Waste, Fraud, Abuse, Duplication, and Stupidity: Your Tax Dollars at Work
North Korea, racists and anarchists dominate headlines. But Congress has a crucial decision to make in a couple weeks: how or even whether to deal with America’s enormous federal budget and debt.
President Donald Trump campaigned on not cutting Social Security, Medicaid and Medicare. Those programs account for almost half of the federal budget. He has taken steps to reduce non-defense discretionary spending while pushing for an increase in defense.
Trump even thanked Russia President Vladimir Putin for reducing U.S. diplomatic forces in Moscow because that would help with budget reductions. He later said the comment was sarcasm.
But what does Congress plan on doing? Reforming federal programs should be a priority of lawmakers. Part of this is tackling the bloat in federal agencies. According to former Senator Tom Coburn, four hundred billion dollars are misspent each year. Cutting this means that Democrats could fund favored programs while Republicans cut deficits.

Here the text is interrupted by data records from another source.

Lemma notAStream_step id e w c :
  nth_error (calls w) id = Some c ->
  phase c = NotAStream ->
  (exists c', nth_error (calls (step e w)) id = Some c'
              /\ phase c' = NotAStream /\ promise c' = promise c)
  /\ effectsOf id (step e w) = effectsOf id w.
Proof.
  intros Hc Hph.
  assert (Hid : id < List.length (calls w))
    by (apply nth_error_Some; congruence).
  assert (Other : forall j f out,
             j <> id ->
             (exists c', nth_error (calls (emit j out (setCall j f w))) id = Some c'
                         /\ phase c' = NotAStream /\ promise c' = promise c)
             /\ effectsOf id (emit j out (setCall j f w)) = effectsOf id w).
  { intros j f out Hj. split.
    - exists c. split; [|now split]. cbn. rewrite nth_error_updateAt.
      destruct (Nat.eqb_spec j id); [contradiction|exact Hc].
    - rewrite effectsOf_emit. destruct (Nat.eqb_spec j id); [contradiction|].
      now rewrite app_nil_r. }
  assert (Other' : forall j f,
             j <> id ->
             (exists c', nth_error (calls (setCall j f w)) id = Some c'
                         /\ phase c' = NotAStream /\ promise c' = promise c)
             /\ effectsOf id (setCall j f w) = effectsOf id w).
  { intros j f Hj. split; [|reflexivity].
    exists c. split; [|now split]. cbn. rewrite nth_error_updateAt.
    destruct (Nat.eqb_spec j id); [contradiction|exact Hc]. }
  assert (Same : (exists c', nth_error (calls w) id = Some c'
                             /\ phase c' = NotAStream /\ promise c' = promise c)
                 /\ effectsOf id w = effectsOf id w)
    by (split; [now exists c|reflexivity]).
  destruct e as [config message| | |j e|j|j chunk|j|j message]; cbn [step].
  - unfold sendToDeepSeek.
    set (w1 := match currentAbortController w with
               | Some k => abort k w
               | None => w
               end).
    assert (H1 : (exists c', nth_error (calls w1) id = Some c'
                             /\ phase c' = NotAStream /\ promise c' = promise c)
                 /\ effectsOf id w1 = effectsOf id w).
    { unfold w1. destruct (currentAbortController w);
        [now apply notAStream_abort|exact Same]. }
    assert (Hid1 : id < List.length (calls w1)).
    { unfold w1. destruct (currentAbortController w);
        now rewrite ?length_calls_abort. }
    destruct H1 as [(c' & Hc' & Hrest) He]. split.
    + exists c'. split; [|exact Hrest].
      destruct (MultiRoundConversationContext config) as [[|]|]; cbn;
        now rewrite nth_error_app1.
    + now destruct (MultiRoundConversationContext config) as [[|]|].
  - unfold stopGeneratingResponse.
    destruct (currentAbortController w) as [k|]; [|exact Same].
    exact (notAStream_abort id k w c Hc Hph).
  - unfold resetConversation, stopGeneratingResponse. cbn.
    destruct (currentAbortController w) as [k|]; [|exact Same].
    exact (notAStream_abort id k (withHistory [] w) c Hc Hph).
  - unfold onPostRejected. destruct (Nat.eq_dec j id) as [->|Hj].
    + rewrite Hc, Hph. exact Same.
    + destruct (nth_error (calls w) j) as [cj|]; [|exact Same].
      destruct (phase cj); try exact Same. now apply Other'.
  - unfold onResponse. destruct (Nat.eq_dec j id) as [->|Hj].
    + rewrite Hc, Hph. exact Same.
    + destruct (nth_error (calls w) j) as [cj|]; [|exact Same].
      destruct (phase cj); try exact Same.
      destruct (selfHosted cj); [now apply Other|now apply Other'].
  - unfold onData. destruct (Nat.eq_dec j id) as [->|Hj].
    + rewrite Hc, Hph. exact Same.
    + destruct (nth_error (calls w) j) as [cj|]; [|exact Same].
      destruct (phase cj) as [| |st|]; try exact Same.
      destruct (aborted cj); [exact Same|].
      destruct (appendChunk chunk st). now apply Other.
  - unfold onEnd, finalizeStream. destruct (Nat.eq_dec j id) as [->|Hj].
    + rewrite Hc, Hph. exact Same.
    + destruct (nth_error (calls w) j) as [cj|]; [|exact Same].
      destruct (phase cj) as [| |st|]; try exact Same.
      destruct (aborted cj); [exact Same|].
      destruct (useMultiRound cj).
      * split.
        -- exists c. split; [|now split]. cbn. rewrite nth_error_updateAt.
           destruct (Nat.eqb_spec j id); [contradiction|exact Hc].
        -- change (effectsOf id (setCall j ?f ?x)) with (effectsOf id x).
           rewrite effectsOf_emit.
           destruct (Nat.eqb_spec j id); [contradiction|]. now rewrite app_nil_r.
      * split.
        -- exists c. split; [|now split]. cbn. rewrite nth_error_updateAt.
           destruct (Nat.eqb_spec j id); [contradiction|exact Hc].
        -- change (effectsOf id (setCall j ?f ?x)) with (effectsOf id x).
           rewrite effectsOf_emit.
           destruct (Nat.eqb_spec j id); [contradiction|]. now rewrite app_nil_r.
  - unfold onError. destruct (Nat.eq_dec j id) as [->|Hj].
    + rewrite Hc, Hph. exact Same.
    + destruct (nth_error (calls w) j) as [cj|]; [|exact Same].
      destruct (phase cj); try exact Same. now apply Other'.
Qed.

Instead, Republicans are expected to not insist on spending reforms before a September 30 budget deadline. Democrats may push for more spending with a debt ceiling increase. And we get stuck with the tab.
Want to see where Congress can cut waste? Read on … and share with your representative.
The U.S. Postal Office (USPS) Inspector General recently found that 97 postal workers received overtime pay during the 2016 elections while others campaigned for candidates. USPS officials told Congress they will stop this possibly illegal practice.
A February investigation of an agency within the Department of Energy claimed millions in fraudulent payments on ammunition, sporting goods and more. The Western Area Power Administration disputed the amount.
A 2012 General Services Administration trip to Las Vegas cost more than $800,000. The official who ran the trip was convicted on several charges.
The Defense Department is full of corruption. In 2014, the Army lied to Congress about a fraud-ridden program. The Washington Post reports that the Pentagon hid $125 billion in savings. And a 2011 report from Senator Bernie Sanders (I-VT) found companies involved with or guilty of fraud received over one trillion dollars in defense contracts. Almost $400 billion was issued after findings of guilt.
Medicare and Medicaid fraud totals $98 billion annually, two experts determined. In July, a Miami doctor pled guilty to $4.8 million in fraud. Additionally, Congress has done little to stop organized crime’s involvement in Medicare.
Finally, unethical federal employees can receive sizable retirement packages. Former Democratic Rep. Anthony Weiner of New York receives a pension worth more than $46,000 each year, plus $216,000 in investments. That’s after being run out of Congress for sharing lewd photos of himself with the world. (Talk about obscene government spending.) Remember former IRS honcho Lois Lerner? Her department deliberately targeted Tea Party and pro-life groups. She took the Fifth when forced to testify before Congress. Lerner could take four million of your tax dollars in retirement money.
Part of Congress’ job is to ensure money goes where it is assigned. However, many programs and agencies lack accountability.
For example, the Pentagon has never been audited. The Marines’ 2012 audit was deficient. And in July, the Government Accountability Office (GAO) announced a fake federal agency it had set up easily obtained $1.2 million in military hardware.
Overall, the government officially lost $144 billion to improper payments in 2016. As I wrote last week, this comes from an analysis of just 80 percent of the budget.
The Government Accountability Office (GAO) publishes annual reports on tens of billions of dollars in duplicated spending. On the positive side, GAO recently reported that the Pentagon is improving some programs. It also said there is greater efficiency in some child education programs.
Sometimes politicians request more money even when unused funds are already available. Last year, the Obama administration asked for $1.9 billion to stop the Zika virus. This request ignored nearly $400 million in unused money.
A 2012 Coburn report analyzed $70 billion in unused funds. Coburn said that was 10 percent of the estimated total.
To their credit, House and Senate subcommittees want a nutritional program to spend $600 million and $800 million, respectively, in unused funds before receiving new dollars.